After all, Gillespie pointed out, in the 2004 presidential campaign he himself headed the Republican National Committee, the heart of the party’s operations. He talked to Rove, he said, only “from time to time.”
Another White House official, asked what it would mean to lose the legendary strategist whose departure was announced Monday, recalled that Rove started the staff’s “ice cream Fridays.”
As one of the most powerful and controversial presidential advisers in modern history heads for the exit at the end of the month, the White House is engaged in an unusual game of double spin: While President Bush bear-hugged Rove and showered him with praise in a South Lawn ceremony, officials such as Gillespie quietly began to whittle down Rove’s image as the man who played a key role in almost every major decision of this Bush administration.
Downsizing Rove puts some distance between Bush and a man who has become a lightning rod for Democratic attacks.
Reducing Rove’s stature as he leaves could help the administration in the same way that Donald Rumsfeld’s departure as secretary of defense last year temporarily eased pressure on the president’s Iraq war policy.
Even Rove has joined the game.

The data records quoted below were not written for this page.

(** Mend is always recorded as unconfigured, also when its calls succeed. *)
Theorem broker_calls_mend_unconfigured `{KeychainBackend B} joined (b : B) c :
  up_label (config_upstream_identity joined b c "mend") = "mend/unconfigured"%string.
Proof. by destruct joined. Qed.

(** ** Concrete instances *)
Module CredentialWitness.

Abbreviation Entries := (gmap (string * string) string).

#[local] Instance toy_keyring : Keyring Entries := {|
  entry_new := fun _ _ => Ok tt;
  get_password := fun s a r => match r !! (s, a) with Some v => Ok v | None => Err NoEntry end;
  set_password := fun s a v r => (<[(s, a) := v]> r, Ok tt);
  delete_credential := fun s a r => match r !! (s, a) with Some _ => (delete (s, a) r, Ok tt) | None => (r, Err NoEntry) end;
  keyring_text := fun e => match e with NoEntry => "no entry" | OtherError m => m end%string |}.

#[local] Instance toy_keyring_laws : KeyringLaws Entries.
Proof.
  split; cbn.
  - intros s a v r r' [= <-]. by rewrite lookup_insert_eq.
  - intros s a v r s' a' N. by rewrite lookup_insert_ne by congruence.
  - intros s a r r' o E _. destruct (r !! (s, a)) eqn:Er; simplify_eq; [by rewrite lookup_delete_eq|by rewrite Er].
  - intros s a r s' a' N. destruct (r !! (s, a)) eqn:Er; cbn; [|done]. by rewrite lookup_delete_ne by congruence.
Defined.

Definition old_entry : Entries := {[ ("mcp-server-atlassian.api-token.jira", "alice") := "legacy" ]}%string.

Lemma keychain_slots_isolated_witness :
  os_get ApiToken "jira" "alice" (os_delete ApiToken "jira" "alice" old_entry).1 = Ok None.
Proof.
  assert (os_delete ApiToken "jira" "alice" old_entry
          = ((os_delete ApiToken "jira" "alice" old_entry).1, Ok tt)) as E by (vm_compute; reflexivity).
  apply (proj1 (proj2 (keychain_slots_isolated ApiToken "jira" "alice" "new" old_entry
    (os_delete ApiToken "jira" "alice" old_entry).1 (Ok tt)) E)). by left.
Defined.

Monday, the day his resignation was formally announced, he ridiculed journalists who dubbed him “Bush’s brain” and said they built him up to “diminish” the president’s abilities.
But in the same discussion with reporters aboard Air Force One, Rove boasted that his office was just 15 steps away from the Oval Office.

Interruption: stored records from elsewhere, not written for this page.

(* ===== verification/ToolCall.v ===== *)
(** * The tool-call handler (src/src/tools/mod.rs, src/src/tools/enablement.rs)

    [call_tool]: who is calling, the tool-level decision, the intent record,
    the dispatch inside the call scope, the outcome record.  The tool router's
    body of a tool is any program ([Tool]) of the transport's operations, the
    credential exchanges vendor clients send past the transport and statements
    to database sessions; what a tool does concurrently is modelled in some
    sequential order. *)
From S2P Require Import Prelude RustStr Json PolicyTypes Signing Bundle PolicyEngine Canonical Extractors Config Scope ResponseCache Egress Transport Multipart Upload.

(** ** Tool programs *)

Inductive TransportCall :=
| CFetch (vendor : Vendor) (credentials : Credentials) (config : Config) (path : string)
         (options : RequestOptions)
| CArtifact (vendor : Vendor) (credentials : Credentials) (config : Config) (path : string)
            (options : RequestOptions) (policy : StreamingPolicy)
| CUrl (vendor : string) (config : Config) (url : string) (policy : StreamingPolicy)
| CUpload (vendor : Vendor) (credentials : Credentials) (config : Config) (request : MultipartRequest)
| CImage (vendor : Vendor) (credentials : Credentials) (config : Config) (path : string).

Inductive TransportResult :=
| RFetch (r : result TransportResponse McpError)
| RArtifact (r : result string McpError)
| RImage (r : result (list byte * string) McpError).

Inductive CallToolResponse :=
| Complete (content : list string) (is_error : option bool) (meta : option UpstreamIdentity)
| InputRequired
| TaskCreated
| OtherResponse.

Inductive RmcpError := InvalidParams (message : string) | Protocol (message : string).

Inductive Tool :=
| Done (r : result CallToolResponse RmcpError)
| Request (c : TransportCall) (k : TransportResult -> Tool)
| Exchange (r : WireRequest) (k : SendAnswer -> Tool)
| Statement (database sql : string) (k : result string McpError -> Tool).

(** ** The server *)

Record ToolAnnotations := { read_only_hint : option bool; destructive_hint : option bool }.

Record Route := { annotations : option ToolAnnotations; body : option JsonMap -> Tool }.

Record DevtoolsServer := {
  sv_config : Config;
  enabled_vendors : list string;
  router : string -> option Route;
  (** Whether an audit sink is configured. *)
  audit_sink : bool;
  policy : PolicyDecisionPoint;
  auth_required : bool;
  sv_append_timeout : N;
  (** The credential broker's prediction for a vendor under a configuration. *)
  upstream_identity : Config -> string -> UpstreamIdentity;
}.

(** The HTTP [Parts] rmcp carries, when the transport is HTTP: the principal
    and facts the bearer middleware inserted. *)
Record RequestContext := {
  parts : option (option Principal * option TokenFacts);
  client_info : option (string * string);
  context_id : string;
}.

(** ** Names and classes of tools *)

Definition underscore : byte := byte_of 95.

Definition vendor_of_prefix (prefix : string) : option string :=
  if String.eqb prefix "bb" then Some "bitbucket"
  else if String.eqb prefix "conf" then Some "confluence"
  else if existsb (String.eqb prefix)
    ["jira"; "zoom"; "circleci"; "slack"; "postman"; "edx"; "newrelic"; "grafana"; "sonarqube"; "teamcity";
     "github"; "gitlab"; "figma"; "vercel"; "sentry"; "artifactory"; "snyk"; "mend"; "splunk"; "ninjaone";
     "wrds"]
  then Some prefix else None.

Definition vendor_for_tool (tool : string) : option string :=
  split_once underscore tool ≫= (fun '(prefix, _) => vendor_of_prefix prefix).

Definition permits (enabled : list string) (tool : string) : bool :=
  String.eqb tool "artifact_read"
  || match vendor_for_tool tool with Some v => existsb (String.eqb v) enabled | None => false end.

Definition risk_from_annotations (a : option ToolAnnotations) : RequestRisk :=
  match a with
  | Some a =>
      if bool_decide (read_only_hint a = Some true) then Read
      else if bool_decide (destructive_hint a = Some true) then Destructive
      else Write
  | None => Write
  end.

Definition declared_risk (s : DevtoolsServer) (tool : string) : RequestRisk :=
  risk_from_annotations (router s tool ≫= annotations).

(** ** Fresh tokens for writes *)

Definition WRITE_MAX_TOKEN_AGE_KEY : string := "MCP_WRITE_MAX_TOKEN_AGE_SECONDS".
Definition DEFAULT_WRITE_MAX_TOKEN_AGE : N := 300.

Definition decimal (n : N) : string := of_bytes (render_u64 n).

(** [now] in seconds; subtraction saturates at zero. *)
Definition stale_for_write (facts : TokenFacts) (max_age now : N) : option string :=
  if (max_age =? 0)%N then None
  else
    match issued_at facts with
    | None =>
        Some ("non-read calls need a token no older than " ++ decimal max_age
              ++ "s, and this token carries no issue time; obtain a fresh token")%string
    | Some at_ =>
        if (max_age <? now - at_)%N then
          Some ("non-read calls need a token no older than " ++ decimal max_age
                ++ "s (this one was issued " ++ decimal (now - at_)
                ++ "s ago); obtain a fresh token")%string
        else None
    end.

Definition write_max_token_age (c : Config) : N :=
  default DEFAULT_WRITE_MAX_TOKEN_AGE
    (get c WRITE_MAX_TOKEN_AGE_KEY ≫= (fun v => parse_unsigned U64_MAX (trim v))).

(** ** Refusals *)

Definition AUDIT_UNAVAILABLE_MESSAGE : string :=
  "Audit journal unavailable; call refused (fail closed). See the server log for the cause.".
Definition UNAUTHENTICATED_MESSAGE : string :=
  "Unauthenticated; call refused (fail closed). This server requires a validated bearer token.".

Inductive Refusal := Unauthenticated | AuditUnavailable | PolicyDenied (d : PolicyDecision).

Definition refusal_outcome (r : Refusal) : string :=
  match r with
  | Unauthenticated => "unauthenticated"
  | AuditUnavailable => "audit_unavailable"
  | PolicyDenied _ => "policy_denied"
  end.

Definition into_response (r : Refusal) : CallToolResponse :=
  Complete [match r with
            | Unauthenticated => UNAUTHENTICATED_MESSAGE
            | AuditUnavailable => AUDIT_UNAVAILABLE_MESSAGE
            | PolicyDenied d => err_message (policy_denied d)
            end] (Some true) None.

Definition principal_for (s : DevtoolsServer) (c : RequestContext) : option (Principal * TokenFacts) :=
  match parts c ≫= fst with
  | Some principal => Some (principal, default no_facts (parts c ≫= snd))
  | None => if auth_required s then None else Some (principal_local, no_facts)
  end.

(** ** The handler *)

Record EnterpriseCall := {
  ec_vendor : string;
  ec_upstream : UpstreamIdentity;
  ec_decision : PolicyDecision;
  ec_risk : RequestRisk;
  ec_scope : CallScope;
}.

Section Handler.
Context `{UrlLib} `{HttpLib} `{BodyCodec}.
Variable sha256 : list byte -> list byte.
Variable json_to_string : Value -> string.
Variable form_urlencoded : list Pair -> list byte.
Variable env : Env.

(** [ActionContext::for_tool_call]. *)
Definition for_tool_call (principal : Principal) (client : ClientIdentity) (tool : string)
    (arguments : option JsonMap) (declared : RequestRisk) (upstream : UpstreamIdentity) : ActionContext :=
  assemble principal client None tool
    (for_tool sha256 json_to_string form_urlencoded tool arguments declared) None upstream.

Definition run_call (scope : option CallScope) (c : TransportCall) : EM TransportResult :=
  match c with
  | CFetch vendor credentials config path options =>
      let! r := fetch sha256 form_urlencoded env scope vendor credentials config path options in ret (RFetch r)
  | CArtifact vendor credentials config path options policy =>
      let! r := fetch_streamed_artifact_with_policy sha256 form_urlencoded env scope vendor credentials
                  config path options policy in ret (RArtifact r)
  | CUrl vendor config url policy =>
      let! r := fetch_streamed_url sha256 form_urlencoded env scope vendor config url policy in ret (RArtifact r)
  | CUpload vendor credentials config request =>
      let! r := post_multipart sha256 form_urlencoded env scope vendor credentials config request in ret (RFetch r)
  | CImage vendor credentials config path =>
      let! r := fetch_image sha256 form_urlencoded env scope vendor credentials config path in ret (RImage r)
  end.

Fixpoint run_tool (scope : option CallScope) (t : Tool) : EM (result CallToolResponse RmcpError) :=
  match t with
  | Done r => ret r
  | Request c k => let! r := run_call scope c in run_tool scope (k r)
  | Exchange r k =>
      let! _ := emit (EExchange r) in
      let! answer := ask (env_send env) in run_tool scope (k answer)
  | Statement database sql k =>
      let! _ := emit (EDatabase database sql) in
      let! rows := ask (env_body env) in run_tool scope (k rows)
  end.

Definition usage (stamp : string) (principal : Principal) (tool vendor : string)
    (upstream : UpstreamIdentity) (decision : string) (risk : RequestRisk) (outcome : string)
    (duration : N) : UsageEvent :=
  {| us_timestamp := stamp; us_tenant := tenant principal; us_subject := subject principal;
     us_tool_name := tool; us_vendor := vendor; us_environment := environment_as_str (up_environment upstream);
     us_decision := decision; us_risk := risk_as_str risk; us_outcome := outcome; us_duration_ms := duration |}.

(** The tool-level decision: the policy's, or a denial when the call is not a
    read and the token is not fresh. *)
Definition tool_decision (s : DevtoolsServer) (action : ActionContext) (facts : TokenFacts) (now : N)
    : PolicyDecision :=
  let decision := pdp_evaluate (policy s) action in
  if is_allow decision && auth_required s && negb (bool_decide (ac_risk action = Read)) then
    match stale_for_write facts (write_max_token_age (sv_config s)) now with
    | Some reason => {| effect := Deny; rule_id := None; policy_version := policy_version decision;
                        reason := reason |}
    | None => decision
    end
  else decision.

(** What the call asks for, as policy sees it. *)
Definition tool_action (s : DevtoolsServer) (tool : string) (arguments : option JsonMap)
    (principal : Principal) (client_info : option (string * string)) : ActionContext :=
  for_tool_call principal (reported sha256 (fst <$> client_info) (snd <$> client_info)) tool arguments
    (declared_risk s tool)
    (upstream_identity s (sv_config s) (default "unknown" (vendor_for_tool tool))).

Definition begin_enterprise_call (s : DevtoolsServer) (tool : string) (arguments : option JsonMap)
    (raw_request_id : string) (principal : Principal) (facts : TokenFacts)
    (client_info : option (string * string)) : EM (result (option EnterpriseCall) Refusal) :=
  if negb (audit_sink s) then ret (Ok None)
  else
    let vendor := default "unknown" (vendor_for_tool tool) in
    let upstream := upstream_identity s (sv_config s) vendor in
    let client := reported sha256 (fst <$> client_info) (snd <$> client_info) in
    let request_id := correlation_id sha256 raw_request_id in
    let action := tool_action s tool arguments principal client_info in
    let! now := ask (env_wall env) in
    let decision := tool_decision s action facts (now / 1000)%N in
    let! stamp := ask (env_stamp env) in
    let! appended := append_bounded env
      {| ev_timestamp := stamp; ev_kind := ToolCallIntent; ev_request_id := request_id;
         ev_tool_name := tool; ev_vendor := vendor; ev_principal := principal; ev_client := client;
         ev_decision := decision; ev_upstream := upstream; ev_action := Some action;
         ev_outcome := None; ev_duration_ms := None; ev_egress := None |} in
    match appended with
    | Err _ => ret (Err AuditUnavailable)
    | Ok _ =>
        if negb (is_allow decision) then
          let! _ := emit (EUsage (usage stamp principal tool vendor upstream "deny" (ac_risk action)
                                    "policy_denied" 0)) in
          ret (Err (PolicyDenied decision))
        else
          let scope :=
            {| cs_principal := principal; cs_client := client; cs_tool_name := tool;
               cs_request_id := request_id;
               cs_enforcement :=
                 if pdp_enforces (policy s)
                 then Some {| en_policy := policy s; en_upstream := upstream;
                              en_append_timeout := sv_append_timeout s |}
                 else None |} in
          ret (Ok (Some {| ec_vendor := vendor; ec_upstream := upstream; ec_decision := decision;
                           ec_risk := ac_risk action; ec_scope := scope |}))
    end.

Definition outcome_event (call : EnterpriseCall) (stamp outcome : string) (duration_ms : N)
    (egress : option EgressSummary) : AuditEvent :=
  {| ev_timestamp := stamp; ev_kind := ToolCallOutcome; ev_request_id := cs_request_id (ec_scope call);
     ev_tool_name := cs_tool_name (ec_scope call); ev_vendor := ec_vendor call;
     ev_principal := cs_principal (ec_scope call); ev_client := cs_client (ec_scope call);
     ev_decision := ec_decision call; ev_upstream := ec_upstream call; ev_action := None;
     ev_outcome := Some outcome; ev_duration_ms := Some duration_ms; ev_egress := egress |}.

And in discussing the multifaceted struggle between the Democratic Congress and the Bush White House, Rove said he was Moby Dick [—] the mythic white whale at the center of Herman Melville’s epic novel [—] “and we’ve got three or four members of Congress who are trying to cast themselves in the part of Captain Ahab.”
A posse of Democratic congressional investigators has been pushing hard for evidence that Rove went too far in politicizing the federal government, including the possibility that he improperly injected politics into the decision to fire several U.S. attorneys. The administration’s own Office of Special Counsel also is investigating Rove’s activities.
Those inquiries may lose some of their steam with Rove out of government.
“If the person you’ve been focusing on now leaves and goes to Texas, what do you do? That’s the question facing Democrats at this point,” said David Winston, a Republican pollster who has advised Capitol Hill Republicans.
The effort to acknowledge Rove’s influence while also downplaying it was evident in other senior officials’ comments. They acknowledged his strengths as a political strategist while insisting he was replaceable and not the dominant presence often portrayed.
Andrew Card, former White House chief of staff, said in separate television appearances that the “myth” of Rove often overshadowed the reality.
Perino said, “If he actually did all the things he was accused of doing, he’d be 20 people and never sleep, maybe 200 people.”
Yet Rove long has been viewed as more than a typical presidential aide [—] a rare combination of political strategist, presidential confidant, policymaker and chief contact for conservative activists. Bush has described him as “the architect,” and Rove has proved to be a major draw for Republican candidates on the fundraising and campaign circuit.
“He controlled a great deal of the real estate, and no matter how the White House spins his departure, the truth is that he leaves a gaping hole inside the White House,” said Donna Brazile, a Democratic strategist who has forged a friendship with Rove despite years of combat.